MRIs of HPC contain plenty of low-level detailed information and high-level semantic information. The low-level detailed information can reflect the texture and size of the HPC risk areas. The high-level semantic information can reflect the deep features of objects. Therefore, the information types are complementary and essential for semantic segmentation networks. Fusion of the low-level detailed information and high-level semantic information is the key problem.
It is valuable to transfer the prior experience from large-scale datasets to small-scale datasets [2]. The number of modalities in a medical dataset may not as same as that in a large computer vision (CV) dataset. Our HPC dataset consists of T1-weighted and T2-weighted MRIs. A CV dataset, such as ImageNet, has three modalities (channels), named Red, Green and Blue. Therefore, the difference between modalities of a large-scale CV dataset and a small-scale medical dataset is an important problem to be solved.
In summary, the HPC dataset is small-scale dataset with high-level semantic information and low-level detailed information. Therefore, we propose a multi-modality transfer learning network with the hybrid bilateral encoder (Twist-Net), which supports multi-modality inputs and can exploit richer information than single-modality input. Twist-Net introduces the BT Block and BG Block for bidirectional fusing high-level semantics and low-level details. We propose a module with multiple receptive fields extraction capability, named M Module, to capture multi-scale features of the MRIs of HPC. Experiments show that Twist-Net can transfer prior experience from large-scale CV datasets to medical imaging datasets. Compared with other methods (U-Net [3], U-Net ++ [4], U-Net 3+ [5], Attention U-Net [6] and Double U-Net [7]), our method achieves better performance. We also apply our method to two public medical datasets: the CHASE_DB1 dataset [8] and the BraTS2018 dataset [9]. Compared with the above methods, the Dice score of our method is the highest.
The rest of this paper is organized as follows. Section 2 introduces the related works. Section 3 presents the design of our network and the transfer learning method. Section 4 introduces the datasets, data processing strategies, evaluation metrics and implementation details in our work. In Section 5, experimental results are presented and discussed. Finally, conclusions are presented in Section 6.
Section snippets
Convolutional neural networks in medical field
Convolutional neural networks (CNN) play an important role in medical image segmentation [[10], [11], [12], [13], [14]]. Long et al. [15]proposed a fully convolutional network (FCN), which enabled CNN to perform pixel-level image segmentation. Ronneberger et al. [3]proposed U-Net to segment cell images. Zhou et al. [4] proposed U-Net++, in which the skip connections of U-Net were redesigned to explore multiscale features. Huang et al. [5] proposed U-Net 3+ to segment liver tumors in abdominal
Network architecture
The architecture of our network is shown in Fig. 2. Our network contains the Fusion Block, Auxiliary Encoder, Main Encoder, Bilateral Encoder and Decoder.
The Fusion Block is responsible for fusing the input information from different modalities. The Auxiliary Encoder is used to capture high-level semantic information. We use ResNet50 which is pretrained on ImageNet dataset as the Auxiliary Encoder. ResNet50 has five stages: conv_1x, conv_2x, conv_3x, conv_4x and conv_5x.

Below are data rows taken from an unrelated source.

(** A commit the index refused is passed over: the stream goes on, and once a later
    commit is handled the saved cursor lies behind it, so that a restart does not
    ask for the refused one again. *)
Theorem refused_commit_is_passed c refused later m1 m2 w w1 w2 e state :
  handler c = index_handler env as_err → commit_of m1 = Some refused → commit_of m2 = Some later →
  AtIndex.HandleCommit env (Some refused) w = (Err e, w1) → AtIndex.HandleCommit env (Some later) w1 = (Ok tt, w2) →
  blank (c_Repo later) = false → 0 < c_Seq later →
  stream_loop c [IBinary m1; IBinary m2] w = (Ok Open, w2) ∧
  readFirehoseCursor (Ok (GetATProtoSource sourceKey (db w2))) state = Ok (Some (c_Seq later)).
Proof.
  intros Hc Hm1 Hm2 Href Hok Hb Hseq. split.
  - change [IBinary m1; IBinary m2] with (map IBinary [m1; m2] ++ []). rewrite (every_commit_is_handled c _ [refused; later]) by by repeat constructor.
    assert (HandleCommit (handler c) refused w = (Ok (Some (as_err e)), w1)) as Hr1
      by (rewrite Hc; unfold index_handler; cbn [HandleCommit]; unfold answered, mbind, M_mbind, mtry; by rewrite Href).
    assert (HandleCommit (handler c) later w1 = (Ok None, w2)) as Hr2
      by (rewrite Hc; unfold index_handler; cbn [HandleCommit]; unfold answered, mbind, M_mbind, mtry; by rewrite Hok).
    unfold handle_all, mbind, M_mbind. by rewrite Hr1, Hr2.
  - destruct (handled_saves_cursor _ _ _ Hb Hok) as (s & Hs & Hl). unfold GetATProtoSource, readFirehoseCursor. rewrite Hs, Hl.
    by rewrite bool_decide_eq_true_2 by lia.
Qed.
End IndexProperties.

In our paper, we call
Dataset
In this study, we use an in-house dataset (HPC dataset) and two publicly available datasets (CHASE_DB1 dataset and BraTS2018 dataset) to verify our method.
The HPC dataset is a multi-modality dataset. It has T1 and T2-weighted images. This dataset consists of 1727 MRI T1-weighted and 1727 MRI T2-weighted slices (165 cases) from the Cancer Hospital of the Chinese Academy of Medical Sciences. The physical size of pixel is 0.5 mm × 0.5 mm. We collected all patients with hypopharyngeal squamous cell
Results
In this section, we conduct experiments to compare the performance of our proposed method with the contrasting methods. In Table 1, we list the evaluation metrics of these six methods (U-Net, U-Net ++, U-Net 3+, Attention U-Net, Double U-Net and our method). For fair comparison, we unify the encoders of all methods to ResNet50 (pretrained on the ImageNet dataset).
As shown in Table 1, our method achieves the best Dice, reaching 82.98%. U-Net 3+ achieves the second-best Dice, reaching 80.51%. The
Conclusion
In this paper, we propose a Multi-modality Transfer Learning Network with Hybrid Bilateral Encoder (Twist-Net) for Hypopharyngeal Cancer Segmentation. The hybrid network with multi-modality inputs can exploit rich features. The BT Block and BG Block can twist (fuse) high-level semantic feature maps and low-level detailed feature maps. The M Block in our network can capture multi-scale information. The proposed network can transfer prior experience from large computer vision datasets to
Declaration of competing interest
The authors declare that they have no known competing financial interests or personal relationships that could have appeared to influence the work reported in this paper.
Acknowledgement
This work was supported by National Natural Science Foundation of China under Grant No. 51975011 and No. U1501253, Research Funds for Leading Talents Program No. 048000514120530, Non-profit Central Research Institute Fund of Chinese Academy of Medical Science No.2019-RC-HL-004.
References (48)
- et al.
NPCNet: jointly segment primary nasopharyngeal carcinoma tumors and metastatic lymph nodes in MR images
IEEE Trans. Med. Imag.
(2022) - et al.
Trends in incidence and prognosis for head and neck cancer in the United States: a site‐specific analysis of the SEER database
Int. J. Cancer
(2005) - et al.
Rethinking ImageNet pre-training
- et al.
U-net: convolutional networks for biomedical image segmentation
- et al.
Redesigning skip connections to exploit multiscale features in image segmentation
IEEE Trans. Med. Imag.
(2019) - et al.
Net 3+: a full-scale connected unet for medical image segmentation
- O. Oktay, J. Schlemper, L. L. Folgoc, M. Lee, M. Heinrich, K. Misawa, D. Rueckert,.Attention u-net: Learning where to...
- et al.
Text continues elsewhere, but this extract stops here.